The Developing Brain
So it has happened: Two people of different sexes – by choice or by accident, in a relatively short period of shared joy – have set in motion a process that culminates after approximately 280 days of pregnancy in a miracle. A miracle that will spare them from boredom for the next eighteen years and beyond by regularly plunging them into fright and delight.

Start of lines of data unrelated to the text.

(* ===== verification/RunCheckpoint.v ===== *)
(** * Checkpoints of a run

    [src/engine/execution/run_usage_checkpoint_validate.go] and the reader of
    [run_usage_checkpoint.go]: a retained checkpoint is accepted only when its
    ledger, its totals, its routes and its costs agree with one another.  [RunReplay]
    shows that it accepts every checkpoint that a collector publishes, as long
    as the collector has at most 128 routes. *)

From S2P Require Import Prelude GoStrings GoBase Paths RunCost RunUsage RunUsageFacts RunBooks.
From S2P Require Import RunSystem RunProperties.

Open Scope Z_scope.

(** ** Sums with an overflow check *)

(** [addCheckpointTotals]; [None] when one of the counters would overflow. *)
Definition fits_add (a b : RunUsageTotals) (f : RunUsageTotals -> Z) : bool :=
  negb (MaxUint64 - f a <? f b).

Definition counters : list (RunUsageTotals -> Z) :=
  [t_ProviderCalls; t_KnownCalls; t_UnknownCalls; t_InFlight; t_ReleasedCalls; t_PromptTokens;
   t_CompletionTokens; t_TotalTokens; t_CachedPromptTokens; t_ReasoningTokens;
   t_CacheWritePromptTokens; t_CacheWriteReportedCalls; t_ProviderDurationMillis].

Definition addCheckpointTotals (a b : RunUsageTotals) : option RunUsageTotals :=
  if forallb (fits_add a b) counters then Some (tmap2 (fun x y => u64 (x + y)) a b) else None.

(** ** The costs of the ledger *)

Record checkpointCostTotals := {
  kc_amount : Z; kc_outstanding : Z; kc_retained : Z;
  kc_priced : Z; kc_unpriced : Z; kc_violations : Z
}.
#[export] Instance eta_checkpointCostTotals : Eta checkpointCostTotals := fun x =>
  Build_checkpointCostTotals (kc_amount x) (kc_outstanding x) (kc_retained x) (kc_priced x)
    (kc_unpriced x) (kc_violations x).

Definition no_costs : checkpointCostTotals := Build_checkpointCostTotals 0 0 0 0 0 0.

(** The amount that a reservation of the ledger stands for; [None] when it is
    inconsistent with the price card. *)
Definition reserved_amount (collector : RunUsage) (k : runCostState) (index : Z)
    (rec : RunUsageRecord) (reservation : option RunCallReservation) : option Z :=
  if ReserveCostBeforeDispatch (r_limits collector) then
    match reservation, (if index <? 0 then None else card_Routes (card k) !! Z.to_nat index),
          prices k !! Z.to_nat index with
    | Some rv, Some rt, Some p =>
        if (rv_Provider rv <>b rec_Provider rec) || (rv_Model rv <>b rt_APIModel rt) then None else
        let reserved :=
          match default None (requestPrices k !! Z.to_nat index) with
          | Some fee =>
              if negb (rv_Requests rv =? 1) || negb (rv_InputTokens rv =? 0)
                 || negb (rv_OutputTokens rv =? 0) then None else Some fee
          | None =>
              if (rv_Provider rv <>b lit "agenticdeepseek") || negb (rv_Requests rv =? 0)
                 || (rv_InputTokens rv =? 0) || (rv_OutputTokens rv =? 0)
                 || (u64 (MaxOutputTokensPerCall (r_limits collector)) <? rv_OutputTokens rv)
              then None else Some (bound_amount p (rv_InputTokens rv) (rv_OutputTokens rv))
          end in
        match reserved with
        | Some a => if rv_ReservedAmount rv <>b costAmount a then None else Some a
        | None => None
        end
    | _, _, _ => None
    end
  else match reservation with Some _ => None | None => Some 0 end.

This topic is about the ontogenesis of both the miracle and the fright and delight. Because nothing pushes us to our limits quite like our own child. And nothing can make us similarly happy in the long run. So we’re talking about the time spent in the womb, which is still underestimated today. And we’re talking about the years that follow – during which you can do a lot right and quite a few things wrong. We’re talking about the pressure parents put on themselves for precisely this reason. About underestimated infants and important developmental milestones.
But first, our proven expert Nora Schultz (she’s a mother of three) provides an initial user manual.
P.S. At this point, we simply can’t resist sharing an excerpt from Harry Mulisch’s “The Discovery of Heaven”:
Anna has just told Onno that she’s pregnant. The question is how big the baby is now.
Anna: “About the size of a bubble of frogspawn, I think. Like you were at that age.”
Onno: “Restrain yourself! Me and a bubble of frogspawn – you must be crazy! I sprang spontaneously from my mother’s fontanelle, in full regalia, with shield and spear; my father fainted at the sight, the planets tumbled from their orbits, and wonderful signs were visible on all the Lord’s paths.”